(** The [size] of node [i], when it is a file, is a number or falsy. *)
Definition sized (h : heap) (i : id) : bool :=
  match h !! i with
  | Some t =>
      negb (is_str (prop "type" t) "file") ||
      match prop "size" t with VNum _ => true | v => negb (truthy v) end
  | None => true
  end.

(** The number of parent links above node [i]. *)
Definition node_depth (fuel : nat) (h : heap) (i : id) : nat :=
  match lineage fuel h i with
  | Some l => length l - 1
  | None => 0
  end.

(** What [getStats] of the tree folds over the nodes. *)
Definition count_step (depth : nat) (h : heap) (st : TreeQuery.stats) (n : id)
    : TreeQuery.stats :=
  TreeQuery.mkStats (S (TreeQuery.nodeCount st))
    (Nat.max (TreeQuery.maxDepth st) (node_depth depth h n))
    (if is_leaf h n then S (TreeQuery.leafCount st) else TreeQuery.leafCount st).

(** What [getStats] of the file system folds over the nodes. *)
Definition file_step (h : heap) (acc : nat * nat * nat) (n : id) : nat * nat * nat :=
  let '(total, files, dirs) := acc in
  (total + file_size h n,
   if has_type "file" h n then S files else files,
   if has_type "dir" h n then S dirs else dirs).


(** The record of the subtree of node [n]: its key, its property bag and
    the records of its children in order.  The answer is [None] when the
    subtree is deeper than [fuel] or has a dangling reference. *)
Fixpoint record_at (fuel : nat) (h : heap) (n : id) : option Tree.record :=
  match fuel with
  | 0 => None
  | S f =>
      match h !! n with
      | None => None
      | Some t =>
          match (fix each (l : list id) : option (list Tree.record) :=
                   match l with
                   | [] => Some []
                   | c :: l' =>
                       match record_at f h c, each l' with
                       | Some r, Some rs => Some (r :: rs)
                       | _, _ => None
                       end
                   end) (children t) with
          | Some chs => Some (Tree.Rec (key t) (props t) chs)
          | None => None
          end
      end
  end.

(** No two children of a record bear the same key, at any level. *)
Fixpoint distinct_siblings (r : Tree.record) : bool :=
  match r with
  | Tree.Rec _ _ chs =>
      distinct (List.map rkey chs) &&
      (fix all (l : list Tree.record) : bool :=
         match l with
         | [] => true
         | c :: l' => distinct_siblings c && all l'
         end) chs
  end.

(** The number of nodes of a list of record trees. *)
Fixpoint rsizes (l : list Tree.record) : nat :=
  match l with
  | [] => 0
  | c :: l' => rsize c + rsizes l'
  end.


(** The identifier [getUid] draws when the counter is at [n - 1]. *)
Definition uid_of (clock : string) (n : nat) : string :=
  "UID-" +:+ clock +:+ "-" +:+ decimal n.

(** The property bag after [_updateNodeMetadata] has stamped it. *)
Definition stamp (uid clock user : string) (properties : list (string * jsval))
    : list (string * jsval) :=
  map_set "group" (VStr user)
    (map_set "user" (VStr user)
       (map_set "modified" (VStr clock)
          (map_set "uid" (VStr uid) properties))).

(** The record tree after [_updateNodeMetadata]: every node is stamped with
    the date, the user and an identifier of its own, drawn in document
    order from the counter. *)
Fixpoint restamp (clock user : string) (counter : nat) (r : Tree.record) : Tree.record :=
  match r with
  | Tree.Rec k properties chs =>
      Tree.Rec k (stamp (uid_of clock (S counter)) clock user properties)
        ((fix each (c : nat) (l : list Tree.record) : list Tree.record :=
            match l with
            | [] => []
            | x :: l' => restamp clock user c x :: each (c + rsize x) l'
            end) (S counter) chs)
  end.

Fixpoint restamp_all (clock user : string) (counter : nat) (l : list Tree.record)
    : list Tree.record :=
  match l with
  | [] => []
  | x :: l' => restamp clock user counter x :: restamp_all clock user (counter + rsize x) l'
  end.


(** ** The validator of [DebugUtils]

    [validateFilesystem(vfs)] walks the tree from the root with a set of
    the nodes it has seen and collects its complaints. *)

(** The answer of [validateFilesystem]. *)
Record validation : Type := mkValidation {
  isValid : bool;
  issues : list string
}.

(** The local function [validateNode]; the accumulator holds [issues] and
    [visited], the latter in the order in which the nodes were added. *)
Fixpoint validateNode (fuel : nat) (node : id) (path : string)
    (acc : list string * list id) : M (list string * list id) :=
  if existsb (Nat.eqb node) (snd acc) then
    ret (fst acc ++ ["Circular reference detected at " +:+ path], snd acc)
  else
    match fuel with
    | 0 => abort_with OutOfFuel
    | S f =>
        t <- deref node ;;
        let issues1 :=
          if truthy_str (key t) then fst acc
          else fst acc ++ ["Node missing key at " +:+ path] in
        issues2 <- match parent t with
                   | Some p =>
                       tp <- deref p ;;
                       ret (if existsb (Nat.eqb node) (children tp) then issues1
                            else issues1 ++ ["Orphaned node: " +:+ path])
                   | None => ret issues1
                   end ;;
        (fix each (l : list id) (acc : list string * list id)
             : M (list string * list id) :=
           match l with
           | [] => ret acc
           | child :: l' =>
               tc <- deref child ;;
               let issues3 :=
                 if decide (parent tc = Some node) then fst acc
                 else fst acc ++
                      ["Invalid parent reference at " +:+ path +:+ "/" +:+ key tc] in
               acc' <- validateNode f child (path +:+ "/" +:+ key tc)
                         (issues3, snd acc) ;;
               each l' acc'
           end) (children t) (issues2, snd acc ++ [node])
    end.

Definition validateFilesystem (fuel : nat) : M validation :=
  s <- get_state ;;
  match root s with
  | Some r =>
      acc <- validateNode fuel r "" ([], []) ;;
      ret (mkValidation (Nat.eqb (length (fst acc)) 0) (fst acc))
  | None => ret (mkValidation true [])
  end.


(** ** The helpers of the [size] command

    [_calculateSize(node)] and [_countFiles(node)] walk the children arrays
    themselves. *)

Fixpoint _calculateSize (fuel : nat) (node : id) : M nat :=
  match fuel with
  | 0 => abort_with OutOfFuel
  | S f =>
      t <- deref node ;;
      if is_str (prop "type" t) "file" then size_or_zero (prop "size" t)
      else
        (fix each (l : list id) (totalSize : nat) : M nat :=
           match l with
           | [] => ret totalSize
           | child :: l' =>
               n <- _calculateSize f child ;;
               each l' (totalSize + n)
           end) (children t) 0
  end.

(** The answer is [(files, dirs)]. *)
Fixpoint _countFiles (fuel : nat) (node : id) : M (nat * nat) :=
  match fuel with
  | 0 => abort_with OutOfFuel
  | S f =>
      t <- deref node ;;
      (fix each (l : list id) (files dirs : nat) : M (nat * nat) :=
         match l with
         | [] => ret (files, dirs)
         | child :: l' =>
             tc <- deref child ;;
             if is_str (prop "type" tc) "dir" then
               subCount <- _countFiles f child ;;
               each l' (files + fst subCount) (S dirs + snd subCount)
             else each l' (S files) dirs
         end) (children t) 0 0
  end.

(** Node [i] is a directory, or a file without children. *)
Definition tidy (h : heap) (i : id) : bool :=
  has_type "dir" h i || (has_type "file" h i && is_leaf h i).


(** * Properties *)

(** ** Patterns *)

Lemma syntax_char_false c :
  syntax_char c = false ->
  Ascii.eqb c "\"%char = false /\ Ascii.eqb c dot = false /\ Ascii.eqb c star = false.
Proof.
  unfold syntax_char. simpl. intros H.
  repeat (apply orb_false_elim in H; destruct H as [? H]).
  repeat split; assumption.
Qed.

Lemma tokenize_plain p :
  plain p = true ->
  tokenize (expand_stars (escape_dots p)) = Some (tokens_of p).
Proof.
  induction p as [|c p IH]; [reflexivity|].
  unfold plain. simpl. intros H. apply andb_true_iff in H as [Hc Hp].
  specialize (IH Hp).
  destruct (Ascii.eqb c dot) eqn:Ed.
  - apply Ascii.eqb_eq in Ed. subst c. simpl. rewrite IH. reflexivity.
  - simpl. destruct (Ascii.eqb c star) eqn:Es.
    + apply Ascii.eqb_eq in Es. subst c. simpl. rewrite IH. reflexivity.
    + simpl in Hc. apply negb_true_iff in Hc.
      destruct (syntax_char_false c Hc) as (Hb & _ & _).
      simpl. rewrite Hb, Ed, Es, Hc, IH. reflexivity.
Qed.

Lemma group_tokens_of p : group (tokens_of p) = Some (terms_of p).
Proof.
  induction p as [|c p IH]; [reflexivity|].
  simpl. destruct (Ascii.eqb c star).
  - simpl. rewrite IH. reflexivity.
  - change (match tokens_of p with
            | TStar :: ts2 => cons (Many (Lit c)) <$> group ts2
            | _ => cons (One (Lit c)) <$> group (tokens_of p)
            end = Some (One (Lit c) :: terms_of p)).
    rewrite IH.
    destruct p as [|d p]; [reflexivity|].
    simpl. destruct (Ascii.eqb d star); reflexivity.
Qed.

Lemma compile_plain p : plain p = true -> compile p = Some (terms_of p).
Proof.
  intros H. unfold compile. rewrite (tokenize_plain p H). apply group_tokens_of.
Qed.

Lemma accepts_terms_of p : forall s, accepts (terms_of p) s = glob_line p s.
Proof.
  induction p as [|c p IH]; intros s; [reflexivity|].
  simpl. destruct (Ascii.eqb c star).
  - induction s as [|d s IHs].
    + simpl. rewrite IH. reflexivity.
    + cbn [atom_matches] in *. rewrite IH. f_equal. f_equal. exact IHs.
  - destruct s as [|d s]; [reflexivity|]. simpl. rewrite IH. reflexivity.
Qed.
---
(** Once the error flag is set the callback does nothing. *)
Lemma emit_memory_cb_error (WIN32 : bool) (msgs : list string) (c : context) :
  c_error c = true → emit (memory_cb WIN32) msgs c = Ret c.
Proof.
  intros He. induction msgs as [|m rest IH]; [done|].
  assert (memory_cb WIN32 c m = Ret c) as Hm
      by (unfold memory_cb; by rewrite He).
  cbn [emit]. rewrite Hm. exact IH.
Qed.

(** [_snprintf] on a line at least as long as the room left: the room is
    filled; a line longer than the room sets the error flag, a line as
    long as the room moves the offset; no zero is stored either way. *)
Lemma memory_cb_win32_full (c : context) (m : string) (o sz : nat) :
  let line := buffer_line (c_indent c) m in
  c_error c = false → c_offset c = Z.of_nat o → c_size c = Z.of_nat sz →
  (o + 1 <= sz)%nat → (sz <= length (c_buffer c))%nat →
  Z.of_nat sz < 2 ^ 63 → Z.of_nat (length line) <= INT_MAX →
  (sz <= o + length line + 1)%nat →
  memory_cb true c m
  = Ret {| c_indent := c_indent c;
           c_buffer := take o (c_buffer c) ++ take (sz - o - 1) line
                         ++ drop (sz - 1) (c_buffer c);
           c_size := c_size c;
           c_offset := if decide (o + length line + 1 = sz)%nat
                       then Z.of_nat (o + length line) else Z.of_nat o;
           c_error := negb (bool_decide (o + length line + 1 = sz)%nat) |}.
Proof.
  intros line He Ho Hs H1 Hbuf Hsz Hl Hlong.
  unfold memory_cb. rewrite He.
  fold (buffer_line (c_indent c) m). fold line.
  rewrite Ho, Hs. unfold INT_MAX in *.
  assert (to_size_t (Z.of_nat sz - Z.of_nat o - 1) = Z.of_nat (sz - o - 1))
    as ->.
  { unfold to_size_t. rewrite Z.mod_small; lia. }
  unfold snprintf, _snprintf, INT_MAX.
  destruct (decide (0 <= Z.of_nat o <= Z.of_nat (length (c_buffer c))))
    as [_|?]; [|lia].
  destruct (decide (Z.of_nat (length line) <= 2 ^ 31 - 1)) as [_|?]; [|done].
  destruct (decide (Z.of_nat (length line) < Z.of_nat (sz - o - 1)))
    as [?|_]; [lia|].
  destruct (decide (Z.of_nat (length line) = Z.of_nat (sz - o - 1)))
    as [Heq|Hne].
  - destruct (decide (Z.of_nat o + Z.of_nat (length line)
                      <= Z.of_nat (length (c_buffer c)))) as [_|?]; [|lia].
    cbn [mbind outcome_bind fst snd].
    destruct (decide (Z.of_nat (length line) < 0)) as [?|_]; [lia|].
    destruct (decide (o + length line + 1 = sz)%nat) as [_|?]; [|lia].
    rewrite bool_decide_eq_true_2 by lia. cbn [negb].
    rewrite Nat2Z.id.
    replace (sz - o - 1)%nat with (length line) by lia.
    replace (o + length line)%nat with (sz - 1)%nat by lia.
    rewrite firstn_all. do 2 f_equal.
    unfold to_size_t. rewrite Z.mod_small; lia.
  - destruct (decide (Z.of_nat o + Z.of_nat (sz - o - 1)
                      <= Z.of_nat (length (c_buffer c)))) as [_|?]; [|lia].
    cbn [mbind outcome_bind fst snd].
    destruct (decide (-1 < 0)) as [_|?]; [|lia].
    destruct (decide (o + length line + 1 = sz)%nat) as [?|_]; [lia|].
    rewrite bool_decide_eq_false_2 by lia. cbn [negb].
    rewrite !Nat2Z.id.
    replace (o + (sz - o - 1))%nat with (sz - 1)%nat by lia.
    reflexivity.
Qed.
* * *
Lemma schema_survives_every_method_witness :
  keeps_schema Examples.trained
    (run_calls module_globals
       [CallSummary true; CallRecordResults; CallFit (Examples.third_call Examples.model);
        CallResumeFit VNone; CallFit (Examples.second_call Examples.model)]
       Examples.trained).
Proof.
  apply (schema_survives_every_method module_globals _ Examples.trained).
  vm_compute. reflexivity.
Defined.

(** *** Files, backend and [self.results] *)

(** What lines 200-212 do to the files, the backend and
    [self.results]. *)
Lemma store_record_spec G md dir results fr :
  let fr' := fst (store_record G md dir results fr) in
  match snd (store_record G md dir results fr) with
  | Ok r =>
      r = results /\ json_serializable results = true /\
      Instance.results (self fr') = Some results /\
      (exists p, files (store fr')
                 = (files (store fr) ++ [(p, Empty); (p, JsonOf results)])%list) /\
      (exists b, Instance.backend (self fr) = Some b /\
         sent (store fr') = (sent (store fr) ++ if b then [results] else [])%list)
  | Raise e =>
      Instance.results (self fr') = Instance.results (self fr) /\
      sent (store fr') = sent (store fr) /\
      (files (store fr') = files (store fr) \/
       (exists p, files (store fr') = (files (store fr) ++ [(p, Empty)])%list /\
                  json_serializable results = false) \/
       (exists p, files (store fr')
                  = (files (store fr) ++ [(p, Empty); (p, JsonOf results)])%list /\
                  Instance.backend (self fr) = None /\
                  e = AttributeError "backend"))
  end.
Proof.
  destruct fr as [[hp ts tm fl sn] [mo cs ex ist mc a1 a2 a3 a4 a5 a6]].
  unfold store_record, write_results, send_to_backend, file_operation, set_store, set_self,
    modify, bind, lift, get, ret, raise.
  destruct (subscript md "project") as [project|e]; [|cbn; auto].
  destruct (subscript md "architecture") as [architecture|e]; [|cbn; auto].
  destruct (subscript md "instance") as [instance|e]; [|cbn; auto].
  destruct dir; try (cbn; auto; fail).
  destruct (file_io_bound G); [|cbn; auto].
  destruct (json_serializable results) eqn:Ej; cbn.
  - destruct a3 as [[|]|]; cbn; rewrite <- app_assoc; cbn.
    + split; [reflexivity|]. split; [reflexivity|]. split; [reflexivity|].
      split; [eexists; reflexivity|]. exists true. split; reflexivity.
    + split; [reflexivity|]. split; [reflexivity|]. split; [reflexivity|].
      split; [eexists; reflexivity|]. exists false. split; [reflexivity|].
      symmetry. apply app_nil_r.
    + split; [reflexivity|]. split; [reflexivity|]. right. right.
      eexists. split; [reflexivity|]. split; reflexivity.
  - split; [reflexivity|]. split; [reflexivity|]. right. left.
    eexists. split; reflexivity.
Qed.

** Goal of the exercise **
What you return must be an exact retyping of the lines above starting at the line with "[architecture|e]; [|cbn; auto]." and ending at the line with "[reflexivity|]. right. right.", and nothing besides.

** Task response **
  destruct (subscript md "architecture") as [architecture|e]; [|cbn; auto].
  destruct (subscript md "instance") as [instance|e]; [|cbn; auto].
  destruct dir; try (cbn; auto; fail).
  destruct (file_io_bound G); [|cbn; auto].
  destruct (json_serializable results) eqn:Ej; cbn.
  - destruct a3 as [[|]|]; cbn; rewrite <- app_assoc; cbn.
    + split; [reflexivity|]. split; [reflexivity|]. split; [reflexivity|].
      split; [eexists; reflexivity|]. exists true. split; reflexivity.
    + split; [reflexivity|]. split; [reflexivity|]. split; [reflexivity|].
      split; [eexists; reflexivity|]. exists false. split; [reflexivity|].
      symmetry. apply app_nil_r.
    + split; [reflexivity|]. split; [reflexivity|]. right. right.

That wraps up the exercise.